• **What you should do**: Given the records below, would you repeat exactly the lines that begin at the one containing "race_call ths s" and end at the one containing "c : race_steps c c", inclusive?

>>

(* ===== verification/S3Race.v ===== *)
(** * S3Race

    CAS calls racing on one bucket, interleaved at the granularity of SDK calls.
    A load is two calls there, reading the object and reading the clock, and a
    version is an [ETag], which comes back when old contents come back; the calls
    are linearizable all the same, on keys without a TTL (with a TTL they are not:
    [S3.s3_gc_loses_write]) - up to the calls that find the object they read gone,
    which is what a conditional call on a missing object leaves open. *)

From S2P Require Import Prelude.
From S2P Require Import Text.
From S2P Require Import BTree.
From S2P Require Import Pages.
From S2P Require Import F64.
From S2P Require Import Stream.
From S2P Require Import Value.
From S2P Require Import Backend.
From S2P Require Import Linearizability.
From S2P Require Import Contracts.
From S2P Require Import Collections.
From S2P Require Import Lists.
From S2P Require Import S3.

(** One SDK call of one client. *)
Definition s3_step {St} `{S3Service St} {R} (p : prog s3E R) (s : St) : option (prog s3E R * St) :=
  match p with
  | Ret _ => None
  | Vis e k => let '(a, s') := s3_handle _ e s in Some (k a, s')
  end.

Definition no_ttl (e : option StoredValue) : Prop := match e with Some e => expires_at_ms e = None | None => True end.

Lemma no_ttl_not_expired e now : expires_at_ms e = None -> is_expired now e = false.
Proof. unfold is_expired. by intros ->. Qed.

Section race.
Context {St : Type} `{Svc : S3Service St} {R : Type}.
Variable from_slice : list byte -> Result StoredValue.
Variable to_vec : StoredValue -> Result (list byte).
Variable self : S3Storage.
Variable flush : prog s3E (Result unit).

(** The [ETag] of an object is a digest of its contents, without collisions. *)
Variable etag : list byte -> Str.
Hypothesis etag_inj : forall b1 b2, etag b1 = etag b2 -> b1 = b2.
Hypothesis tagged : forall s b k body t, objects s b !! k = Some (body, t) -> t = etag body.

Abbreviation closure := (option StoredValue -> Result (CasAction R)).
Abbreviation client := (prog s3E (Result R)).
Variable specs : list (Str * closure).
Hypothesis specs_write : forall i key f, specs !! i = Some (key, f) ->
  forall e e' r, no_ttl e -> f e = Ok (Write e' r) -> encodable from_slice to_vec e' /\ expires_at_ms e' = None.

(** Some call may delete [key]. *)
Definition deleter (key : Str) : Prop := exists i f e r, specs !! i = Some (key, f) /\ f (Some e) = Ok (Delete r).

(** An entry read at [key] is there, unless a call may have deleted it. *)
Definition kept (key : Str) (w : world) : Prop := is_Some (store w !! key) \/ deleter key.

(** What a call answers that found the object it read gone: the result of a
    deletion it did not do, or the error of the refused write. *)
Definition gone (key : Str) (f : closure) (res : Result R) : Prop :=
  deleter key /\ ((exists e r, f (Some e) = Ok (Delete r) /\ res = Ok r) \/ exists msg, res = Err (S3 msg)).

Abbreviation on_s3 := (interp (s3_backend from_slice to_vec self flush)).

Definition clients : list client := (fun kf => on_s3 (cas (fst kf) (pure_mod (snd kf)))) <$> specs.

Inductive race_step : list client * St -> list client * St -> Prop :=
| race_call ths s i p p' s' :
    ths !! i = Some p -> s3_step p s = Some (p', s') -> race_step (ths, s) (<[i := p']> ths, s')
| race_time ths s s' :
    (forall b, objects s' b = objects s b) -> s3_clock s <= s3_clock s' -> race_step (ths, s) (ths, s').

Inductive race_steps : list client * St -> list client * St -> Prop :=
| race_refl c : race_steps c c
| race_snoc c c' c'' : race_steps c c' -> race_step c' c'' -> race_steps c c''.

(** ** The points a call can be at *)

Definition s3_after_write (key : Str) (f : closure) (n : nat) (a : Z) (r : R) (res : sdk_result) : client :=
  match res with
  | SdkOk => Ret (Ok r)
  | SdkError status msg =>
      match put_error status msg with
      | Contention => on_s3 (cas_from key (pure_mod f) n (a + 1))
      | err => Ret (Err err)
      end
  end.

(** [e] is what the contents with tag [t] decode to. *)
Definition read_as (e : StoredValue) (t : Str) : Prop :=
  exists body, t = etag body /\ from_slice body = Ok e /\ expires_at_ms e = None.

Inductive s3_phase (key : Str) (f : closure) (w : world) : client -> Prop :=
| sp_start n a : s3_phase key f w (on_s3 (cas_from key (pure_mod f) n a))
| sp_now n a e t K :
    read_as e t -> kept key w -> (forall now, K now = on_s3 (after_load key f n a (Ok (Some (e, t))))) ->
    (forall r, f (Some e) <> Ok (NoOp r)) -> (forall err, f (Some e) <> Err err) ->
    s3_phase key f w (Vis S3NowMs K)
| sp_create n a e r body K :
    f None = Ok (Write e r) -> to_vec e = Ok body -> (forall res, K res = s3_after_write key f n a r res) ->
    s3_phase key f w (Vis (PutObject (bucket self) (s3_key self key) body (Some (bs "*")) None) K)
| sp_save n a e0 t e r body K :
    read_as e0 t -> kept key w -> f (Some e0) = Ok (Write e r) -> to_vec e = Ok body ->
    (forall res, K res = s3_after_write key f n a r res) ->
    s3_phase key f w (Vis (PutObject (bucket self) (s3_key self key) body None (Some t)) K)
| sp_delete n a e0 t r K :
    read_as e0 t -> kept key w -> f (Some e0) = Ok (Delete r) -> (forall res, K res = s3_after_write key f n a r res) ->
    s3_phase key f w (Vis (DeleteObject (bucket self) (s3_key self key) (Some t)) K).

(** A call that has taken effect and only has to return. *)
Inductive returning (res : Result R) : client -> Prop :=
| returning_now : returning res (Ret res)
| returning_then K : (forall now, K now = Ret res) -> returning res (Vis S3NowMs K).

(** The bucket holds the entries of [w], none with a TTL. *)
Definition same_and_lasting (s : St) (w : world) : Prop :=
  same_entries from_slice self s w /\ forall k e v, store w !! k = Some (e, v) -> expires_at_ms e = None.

<<

• **Response below**:
| race_call ths s i p p' s' :
    ths !! i = Some p -> s3_step p s = Some (p', s') -> race_step (ths, s) (<[i := p']> ths, s')
| race_time ths s s' :
    (forall b, objects s' b = objects s b) -> s3_clock s <= s3_clock s' -> race_step (ths, s) (ths, s').

Inductive race_steps : list client * St -> list client * St -> Prop :=
| race_refl c : race_steps c c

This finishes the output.